======== Record excerpts

(** When each installed engine raises (or none is installed), the
    attempts leave no result; each failure is logged as a warning with
    its reason. *)
Lemma try_engines_all_fail (processed : string) (audio_data : ndarray) (sample_rate : Z)
    (st : State) :
  (MLX_AVAILABLE W = true →
   ∃ e, mlx_whisper_transcribe W processed (mlx_model_name self) = Raise e) →
  (WHISPERX_AVAILABLE W = true →
   ∃ e, whisperx_attempt W self st audio_data = Raise e) →
  ∃ st' new,
    try_engines W self processed audio_data sample_rate st = (Ok (None, None), st')
    ∧ fs st' = fs st
    ∧ trace st' = trace st ++ new
    ∧ temps new = []
    ∧ (∀ e, MLX_AVAILABLE W = true →
            mlx_whisper_transcribe W processed (mlx_model_name self) = Raise e →
            Log WARNING ("MLX transcription failed, trying fallback: " +:+ exn_str e) ∈ new)
    ∧ (∀ e, WHISPERX_AVAILABLE W = true →
            whisperx_attempt W self st audio_data = Raise e →
            Log WARNING ("WhisperX transcription failed: " +:+ exn_str e) ∈ new).
Proof.
  intros Hmlx Hwx.
  unfold try_engines, transcribe_with_mlx, transcribe_with_whisperx, load_whisperx_model.
  unfold whisperx_attempt in *.
  destruct (MLX_AVAILABLE W); [destruct (Hmlx eq_refl) as [e1 He1]; rewrite He1 |];
    (destruct (WHISPERX_AVAILABLE W); [destruct (Hwx eq_refl) as [e2 He2] |]);
    clear Hmlx Hwx; run_cases.
  all: try congruence.
  all: eexists _, _; split; [reflexivity |]; split; [reflexivity |];
    split; [solve_trace |]; split; [reflexivity |].
  all: split; intros err ? Herr; simplify_eq; repeat (case_match; simplify_eq); try done.
  all: repeat match goal with
              | H1 : ?x = Raise ?a, H2 : ?x = Raise ?b |- _ =>
                  rewrite H1 in H2; injection H2 as ->
              end.
  all: simpl; find_event.
Qed.
(* ===== verification/Scopes.v ===== *)
(** * Scopes of a spread placement (internal/directory/scopes.go, ADR-0020)

    A prefix rule gives the keys under it a table of their own; a key belongs to the longest rule it
    starts with.  This file characterises that choice, models the two operations that change the
    rules, and shows that neither changes the owner of any key and that a listing reads every leg
    that can hold a key under its prefix. *)

From S2P Require Import Prelude Float64 KeyHash HashRange Config Placement S3Op Route Backend.

(** ** Changing the rules *)

Inductive scopeErr : Type :=
| SNotAtRest | SPrefixEmpty | SPrefixLong | STooManyRules | SRuleExists | STargetSet | SNoRule | SOwnedDifferently.

#[export] Instance scopeErr_eq_dec : EqDecision scopeErr.
Proof. solve_decision. Defined.

Definition rule_for (prefix : string) (r : PrefixRule) : bool := bool_decide (prPrefix r = prefix).

(** The order of rules: bytewise by prefix. *)
Definition rule_le (a b : PrefixRule) : Prop := String.le (prPrefix a) (prPrefix b).
#[export] Instance rule_le_dec : RelDecision rule_le.
Proof. intros a b. unfold rule_le. apply _. Defined.

(** [File.Carve], on the placement it finds. *)
Definition carve (p : Placement) (prefix : string) : result scopeErr Placement :=
  if negb (bool_decide (pState p = StateActive)) || bool_decide (is_Some (pMove p)) then Err SNotAtRest
  else if bool_decide (prefix = "") then Err SPrefixEmpty
  else if (MaxPrefixLen <? String.length prefix)%nat then Err SPrefixLong
  else if (MaxPrefixRules <=? length (sl (pPrefixes p)))%nat then Err STooManyRules
  else if existsb (rule_for prefix) (sl (pPrefixes p)) then Err SRuleExists
  else if negb (Spread p) && (negb (bool_decide (pTarget p = "")) || negb (bool_decide (pCold p = "")) ||
                              negb (bool_decide (pTier p = "")) || negb (bool_decide (pLifecycle p = "")))
       then Err STargetSet
  else
    let np := clone p in
    let np := if Spread np then np
              else np |> set_Legs (Some {[pPrimary p := mkLeg (pPrimary p) (mget "" (pPrimary p) (pNames p))]})
                      |> set_Owners (Some [mkOwner (rFrom FullRange) (rTo FullRange) (pPrimary p)])
                      |> set_Primary "" |> set_Names None in
    let np := np |> set_KeyHash RampHash in
    Ok (np |> set_Prefixes (Some (merge_sort rule_le (sl (pPrefixes np) ++ [mkRule prefix (parentTable np prefix)])))).
(** ** Every accepted transition of a plain placement is a step *)

Lemma release_step p t np :
  tRelease t = true -> release p (tBarrier t) = Ok np -> exists q, step p t q /\ upto_barrier q np.
Proof.
  intros Hrel. unfold release. rewrite clone_id. destruct (pRamp p) as [r|] eqn:Hr; [|done].
  destruct (bool_decide (pState p = StateRamping)) eqn:Hs; [|done]. apply bool_decide_eq_true in Hs.
  destruct (rHold r) as [h|] eqn:Hh; [|done]. simpl.
  destruct (negb _ && _); [done|].
  destruct (f64_eqb (rRatio r) f0 && (length (rPrefixes r) =? 0)%nat) eqn:Hz; intros [= <-].
  - apply andb_true_iff in Hz as [Hz Hl]. apply Nat.eqb_eq, length_zero_iff_nil in Hl.
    eexists. split; [by eapply StepReleaseFirst|]. by exists None.
  - eexists. split; [by eapply StepRelease|]. by exists None.
Qed.

(** The target a transition leaves ACTIVE for, after inheriting. *)
Lemma inheritTarget_Ok p t t' : inheritTarget p t = Ok t' -> exists target name, t' = set_tTarget target name t.
Proof.
  unfold inheritTarget. repeat case_match; intros [= <-]; try by do 2 eexists.
  exists (tTarget t), (tName t). by destruct t.
Qed.

(** What the switch and the steps after it do to the barrier never reaches the other fields. *)
Lemma finishStep_nohold p t np : tHold t = false -> upto_barrier np (finishStep p t np).
Proof.
  intros Hh. unfold finishStep. rewrite Hh. rewrite orb_false_r.
  destruct (tComplete t), (bool_decide (tBarrier t = "")); simpl; try by eexists.
  exists (pBarrier np). by destruct np.
Qed.

Lemma finishStep_hold p t np : tHold t = true ->
  upto_barrier (np |> set_State StateRamping |> set_Ramp (Some (set_rHold
      (Some (match pRamp np with Some r => mkHold (rRatio r) (rPrefixes r) | None => mkHold f1 [] end))
      (match pRamp p with
       | Some r => if bool_decide (pState p = StateRamping) then r else emptyRamp
       | None => emptyRamp
       end)))) (finishStep p t np).
Proof.
  intros Hh. unfold finishStep. rewrite Hh. rewrite orb_true_r, andb_false_r. unfold holdStep.
  destruct (bool_decide (tBarrier t = "")); simpl; by eexists.
Qed.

================

- **Required work**
Which lines of the data contain the word "transcription"? Copy each one.

- **Your solution**
            Log WARNING ("MLX transcription failed, trying fallback: " +:+ exn_str e) ∈ new)
            Log WARNING ("WhisperX transcription failed: " +:+ exn_str e) ∈ new).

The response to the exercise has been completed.